> _What this task involves_
Return, exactly and in full, the lines of the records below starting at the one with "inl _, inr e => Ok (inr e)" and ending at the one with "Ok (inl (mkBuildInfo critical_path", and no other lines.

━━━ Dataset excerpts

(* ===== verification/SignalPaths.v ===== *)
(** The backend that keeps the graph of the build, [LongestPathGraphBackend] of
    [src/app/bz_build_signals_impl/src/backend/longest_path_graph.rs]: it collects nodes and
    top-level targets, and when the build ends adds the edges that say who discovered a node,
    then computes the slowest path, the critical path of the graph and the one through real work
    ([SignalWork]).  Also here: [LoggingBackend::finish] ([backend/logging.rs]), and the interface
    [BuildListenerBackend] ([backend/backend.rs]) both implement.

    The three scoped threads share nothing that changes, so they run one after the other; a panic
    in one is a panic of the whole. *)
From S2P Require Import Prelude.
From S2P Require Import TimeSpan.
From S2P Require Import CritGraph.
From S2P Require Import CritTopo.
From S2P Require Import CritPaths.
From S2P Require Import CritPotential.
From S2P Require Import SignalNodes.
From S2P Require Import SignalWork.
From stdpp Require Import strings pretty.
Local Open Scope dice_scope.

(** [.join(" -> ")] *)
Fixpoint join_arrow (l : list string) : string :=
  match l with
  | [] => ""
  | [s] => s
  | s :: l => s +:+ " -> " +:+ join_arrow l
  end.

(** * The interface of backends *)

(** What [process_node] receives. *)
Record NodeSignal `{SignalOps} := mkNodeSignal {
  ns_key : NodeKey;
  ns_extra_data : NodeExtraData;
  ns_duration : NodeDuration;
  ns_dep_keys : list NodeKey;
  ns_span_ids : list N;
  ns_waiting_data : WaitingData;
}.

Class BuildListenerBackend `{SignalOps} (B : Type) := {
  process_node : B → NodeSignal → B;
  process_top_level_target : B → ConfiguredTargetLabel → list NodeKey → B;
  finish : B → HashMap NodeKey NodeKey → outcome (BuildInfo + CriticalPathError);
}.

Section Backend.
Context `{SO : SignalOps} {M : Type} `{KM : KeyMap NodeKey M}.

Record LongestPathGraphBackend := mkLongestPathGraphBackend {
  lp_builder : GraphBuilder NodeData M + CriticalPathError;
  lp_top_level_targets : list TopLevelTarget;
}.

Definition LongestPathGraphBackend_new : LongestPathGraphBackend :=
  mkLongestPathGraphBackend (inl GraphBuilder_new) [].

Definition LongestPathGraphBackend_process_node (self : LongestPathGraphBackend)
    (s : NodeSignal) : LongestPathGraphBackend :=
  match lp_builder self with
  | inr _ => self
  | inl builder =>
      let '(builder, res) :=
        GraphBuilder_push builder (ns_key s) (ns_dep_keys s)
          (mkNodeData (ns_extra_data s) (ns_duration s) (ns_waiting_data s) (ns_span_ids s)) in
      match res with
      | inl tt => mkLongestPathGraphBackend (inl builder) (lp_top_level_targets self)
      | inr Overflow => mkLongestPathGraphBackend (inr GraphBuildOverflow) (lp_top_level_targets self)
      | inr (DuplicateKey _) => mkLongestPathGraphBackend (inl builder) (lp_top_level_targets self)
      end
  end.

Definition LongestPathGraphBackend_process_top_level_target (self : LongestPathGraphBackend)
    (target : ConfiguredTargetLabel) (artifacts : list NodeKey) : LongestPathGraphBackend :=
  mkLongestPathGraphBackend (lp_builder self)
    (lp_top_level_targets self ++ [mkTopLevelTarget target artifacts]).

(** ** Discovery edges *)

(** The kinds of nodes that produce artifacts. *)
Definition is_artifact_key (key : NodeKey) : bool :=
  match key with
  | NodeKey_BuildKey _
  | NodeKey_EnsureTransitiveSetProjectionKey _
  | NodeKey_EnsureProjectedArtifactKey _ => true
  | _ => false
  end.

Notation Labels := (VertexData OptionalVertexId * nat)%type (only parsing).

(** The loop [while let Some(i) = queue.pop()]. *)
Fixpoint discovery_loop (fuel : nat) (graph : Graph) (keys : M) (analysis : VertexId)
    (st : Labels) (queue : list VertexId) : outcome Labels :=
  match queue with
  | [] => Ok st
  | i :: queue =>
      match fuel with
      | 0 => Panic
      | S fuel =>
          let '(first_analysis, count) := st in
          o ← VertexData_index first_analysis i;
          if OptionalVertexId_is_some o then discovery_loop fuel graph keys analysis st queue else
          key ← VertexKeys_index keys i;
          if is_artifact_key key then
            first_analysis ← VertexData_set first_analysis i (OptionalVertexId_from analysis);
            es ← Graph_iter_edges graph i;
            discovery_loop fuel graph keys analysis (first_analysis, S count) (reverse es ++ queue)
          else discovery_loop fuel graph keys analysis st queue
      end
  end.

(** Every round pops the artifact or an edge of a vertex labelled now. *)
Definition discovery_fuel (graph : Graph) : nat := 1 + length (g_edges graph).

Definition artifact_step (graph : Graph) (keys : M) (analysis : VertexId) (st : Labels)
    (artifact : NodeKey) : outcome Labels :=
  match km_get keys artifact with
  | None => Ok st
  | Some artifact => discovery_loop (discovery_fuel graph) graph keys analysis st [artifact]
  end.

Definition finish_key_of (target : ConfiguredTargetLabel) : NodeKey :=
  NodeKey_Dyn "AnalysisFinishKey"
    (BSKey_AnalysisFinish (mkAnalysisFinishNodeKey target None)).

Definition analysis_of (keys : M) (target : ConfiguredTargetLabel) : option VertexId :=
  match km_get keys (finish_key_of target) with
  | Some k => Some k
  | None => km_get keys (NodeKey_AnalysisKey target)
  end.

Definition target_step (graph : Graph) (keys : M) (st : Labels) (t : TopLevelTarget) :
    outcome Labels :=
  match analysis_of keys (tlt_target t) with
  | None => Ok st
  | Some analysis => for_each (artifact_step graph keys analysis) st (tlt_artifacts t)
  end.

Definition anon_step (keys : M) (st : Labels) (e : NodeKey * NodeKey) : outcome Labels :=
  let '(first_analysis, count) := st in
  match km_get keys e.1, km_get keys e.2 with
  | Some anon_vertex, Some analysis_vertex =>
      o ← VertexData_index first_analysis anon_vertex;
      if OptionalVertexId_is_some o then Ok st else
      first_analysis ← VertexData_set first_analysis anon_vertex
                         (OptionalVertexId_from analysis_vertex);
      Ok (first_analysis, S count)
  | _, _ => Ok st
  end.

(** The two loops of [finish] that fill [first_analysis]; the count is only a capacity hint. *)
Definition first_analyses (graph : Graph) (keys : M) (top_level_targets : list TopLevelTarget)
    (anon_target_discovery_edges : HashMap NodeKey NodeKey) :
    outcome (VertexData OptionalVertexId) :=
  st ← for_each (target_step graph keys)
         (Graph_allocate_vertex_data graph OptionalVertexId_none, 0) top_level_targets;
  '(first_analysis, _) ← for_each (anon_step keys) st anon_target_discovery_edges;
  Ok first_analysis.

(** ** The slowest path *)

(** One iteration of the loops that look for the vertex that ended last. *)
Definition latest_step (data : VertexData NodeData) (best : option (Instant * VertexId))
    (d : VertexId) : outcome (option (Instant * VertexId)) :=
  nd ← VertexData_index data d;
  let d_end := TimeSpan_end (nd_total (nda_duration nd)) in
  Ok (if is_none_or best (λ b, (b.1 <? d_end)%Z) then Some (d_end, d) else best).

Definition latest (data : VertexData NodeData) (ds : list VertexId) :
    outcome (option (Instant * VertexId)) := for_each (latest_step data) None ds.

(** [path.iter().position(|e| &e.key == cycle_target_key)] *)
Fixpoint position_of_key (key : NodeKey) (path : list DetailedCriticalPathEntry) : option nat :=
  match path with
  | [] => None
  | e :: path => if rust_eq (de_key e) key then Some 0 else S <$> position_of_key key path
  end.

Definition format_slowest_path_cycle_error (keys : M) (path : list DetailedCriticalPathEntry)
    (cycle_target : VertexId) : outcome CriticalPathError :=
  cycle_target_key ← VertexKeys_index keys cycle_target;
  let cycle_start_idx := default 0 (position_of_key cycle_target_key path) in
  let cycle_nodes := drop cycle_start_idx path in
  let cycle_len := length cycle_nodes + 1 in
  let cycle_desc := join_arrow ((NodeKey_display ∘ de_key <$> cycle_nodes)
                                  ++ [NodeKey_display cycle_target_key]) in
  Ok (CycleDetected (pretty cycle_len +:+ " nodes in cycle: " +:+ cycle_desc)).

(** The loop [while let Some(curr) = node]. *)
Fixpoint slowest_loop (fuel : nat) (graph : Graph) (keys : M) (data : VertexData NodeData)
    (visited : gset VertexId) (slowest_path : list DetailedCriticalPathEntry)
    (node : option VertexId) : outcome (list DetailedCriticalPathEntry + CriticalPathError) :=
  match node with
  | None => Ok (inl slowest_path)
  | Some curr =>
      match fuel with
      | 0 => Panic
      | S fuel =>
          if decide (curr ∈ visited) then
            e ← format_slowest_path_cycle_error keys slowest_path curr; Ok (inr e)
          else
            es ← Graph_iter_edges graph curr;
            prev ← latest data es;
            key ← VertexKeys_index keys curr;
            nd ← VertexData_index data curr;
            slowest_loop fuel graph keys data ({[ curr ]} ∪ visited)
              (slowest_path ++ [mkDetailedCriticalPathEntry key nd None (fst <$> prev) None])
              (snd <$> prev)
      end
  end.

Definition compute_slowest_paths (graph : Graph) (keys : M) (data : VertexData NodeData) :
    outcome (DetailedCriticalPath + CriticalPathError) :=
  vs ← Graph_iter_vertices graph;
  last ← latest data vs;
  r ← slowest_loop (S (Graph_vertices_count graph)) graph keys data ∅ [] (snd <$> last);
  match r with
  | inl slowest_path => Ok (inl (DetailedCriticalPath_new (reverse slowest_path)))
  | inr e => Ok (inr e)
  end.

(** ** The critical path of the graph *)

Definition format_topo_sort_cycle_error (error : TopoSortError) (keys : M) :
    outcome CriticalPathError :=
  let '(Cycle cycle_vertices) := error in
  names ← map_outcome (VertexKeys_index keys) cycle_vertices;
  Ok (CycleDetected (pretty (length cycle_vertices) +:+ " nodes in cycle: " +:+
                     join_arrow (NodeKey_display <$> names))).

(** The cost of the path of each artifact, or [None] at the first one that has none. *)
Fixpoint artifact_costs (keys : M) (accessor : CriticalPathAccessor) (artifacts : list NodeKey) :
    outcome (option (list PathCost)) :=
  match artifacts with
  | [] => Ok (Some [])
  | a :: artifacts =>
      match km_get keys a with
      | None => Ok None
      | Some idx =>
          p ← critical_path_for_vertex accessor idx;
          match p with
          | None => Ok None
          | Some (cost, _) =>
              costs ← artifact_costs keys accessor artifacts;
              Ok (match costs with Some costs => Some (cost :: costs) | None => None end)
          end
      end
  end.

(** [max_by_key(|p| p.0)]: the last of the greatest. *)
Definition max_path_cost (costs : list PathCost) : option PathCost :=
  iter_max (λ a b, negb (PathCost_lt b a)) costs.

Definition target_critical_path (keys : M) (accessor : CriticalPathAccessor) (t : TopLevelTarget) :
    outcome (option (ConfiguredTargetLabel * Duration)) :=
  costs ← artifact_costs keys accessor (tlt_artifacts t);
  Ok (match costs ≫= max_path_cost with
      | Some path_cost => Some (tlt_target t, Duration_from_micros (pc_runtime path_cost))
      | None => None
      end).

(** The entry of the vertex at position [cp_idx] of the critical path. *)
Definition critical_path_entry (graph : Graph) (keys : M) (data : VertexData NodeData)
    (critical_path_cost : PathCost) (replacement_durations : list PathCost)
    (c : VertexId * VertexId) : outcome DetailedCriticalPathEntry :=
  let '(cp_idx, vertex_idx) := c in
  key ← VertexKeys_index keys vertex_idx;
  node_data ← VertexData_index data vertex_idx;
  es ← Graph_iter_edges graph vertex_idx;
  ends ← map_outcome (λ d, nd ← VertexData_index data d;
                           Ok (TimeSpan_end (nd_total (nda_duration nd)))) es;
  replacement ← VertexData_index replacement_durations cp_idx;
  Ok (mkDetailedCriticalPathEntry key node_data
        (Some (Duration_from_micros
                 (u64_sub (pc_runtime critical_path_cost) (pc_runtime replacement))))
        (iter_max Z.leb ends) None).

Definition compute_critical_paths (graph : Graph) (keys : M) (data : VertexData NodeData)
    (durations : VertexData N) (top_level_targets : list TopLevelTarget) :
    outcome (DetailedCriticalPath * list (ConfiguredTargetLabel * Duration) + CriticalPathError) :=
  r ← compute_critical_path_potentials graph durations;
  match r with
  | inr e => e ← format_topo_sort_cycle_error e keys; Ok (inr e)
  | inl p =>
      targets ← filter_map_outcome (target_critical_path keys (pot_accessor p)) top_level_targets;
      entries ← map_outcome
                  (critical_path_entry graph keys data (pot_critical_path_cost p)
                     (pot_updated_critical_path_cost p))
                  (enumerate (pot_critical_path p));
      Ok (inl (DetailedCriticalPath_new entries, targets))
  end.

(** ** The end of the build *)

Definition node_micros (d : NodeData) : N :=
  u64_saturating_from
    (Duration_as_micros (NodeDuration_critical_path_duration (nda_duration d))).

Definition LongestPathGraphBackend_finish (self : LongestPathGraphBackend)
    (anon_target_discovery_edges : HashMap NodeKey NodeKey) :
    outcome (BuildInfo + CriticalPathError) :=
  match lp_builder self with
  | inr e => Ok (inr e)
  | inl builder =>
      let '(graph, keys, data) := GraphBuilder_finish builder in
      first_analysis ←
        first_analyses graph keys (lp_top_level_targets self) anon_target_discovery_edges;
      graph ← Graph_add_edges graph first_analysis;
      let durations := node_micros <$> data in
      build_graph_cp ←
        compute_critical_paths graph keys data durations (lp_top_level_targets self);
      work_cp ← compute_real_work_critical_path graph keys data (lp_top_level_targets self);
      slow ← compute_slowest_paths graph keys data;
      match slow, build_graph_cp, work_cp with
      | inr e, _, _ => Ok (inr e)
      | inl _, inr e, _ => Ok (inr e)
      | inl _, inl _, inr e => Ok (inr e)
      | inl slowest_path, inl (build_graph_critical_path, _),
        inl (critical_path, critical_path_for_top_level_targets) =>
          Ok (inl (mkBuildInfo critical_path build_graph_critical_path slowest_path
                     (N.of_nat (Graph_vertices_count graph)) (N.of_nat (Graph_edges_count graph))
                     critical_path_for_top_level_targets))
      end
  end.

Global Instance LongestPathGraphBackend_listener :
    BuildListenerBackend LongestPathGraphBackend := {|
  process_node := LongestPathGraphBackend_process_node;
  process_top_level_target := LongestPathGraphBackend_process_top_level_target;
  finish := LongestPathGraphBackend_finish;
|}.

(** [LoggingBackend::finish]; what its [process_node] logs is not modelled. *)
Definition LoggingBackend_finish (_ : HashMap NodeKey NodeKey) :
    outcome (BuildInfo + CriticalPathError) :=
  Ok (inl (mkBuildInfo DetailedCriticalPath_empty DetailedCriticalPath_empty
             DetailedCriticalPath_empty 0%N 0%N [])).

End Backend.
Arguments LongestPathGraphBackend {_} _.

━━━━━━

> _Response for this exercise_
      | inl _, inl _, inr e => Ok (inr e)
      | inl slowest_path, inl (build_graph_critical_path, _),
        inl (critical_path, critical_path_for_top_level_targets) =>
          Ok (inl (mkBuildInfo critical_path build_graph_critical_path slowest_path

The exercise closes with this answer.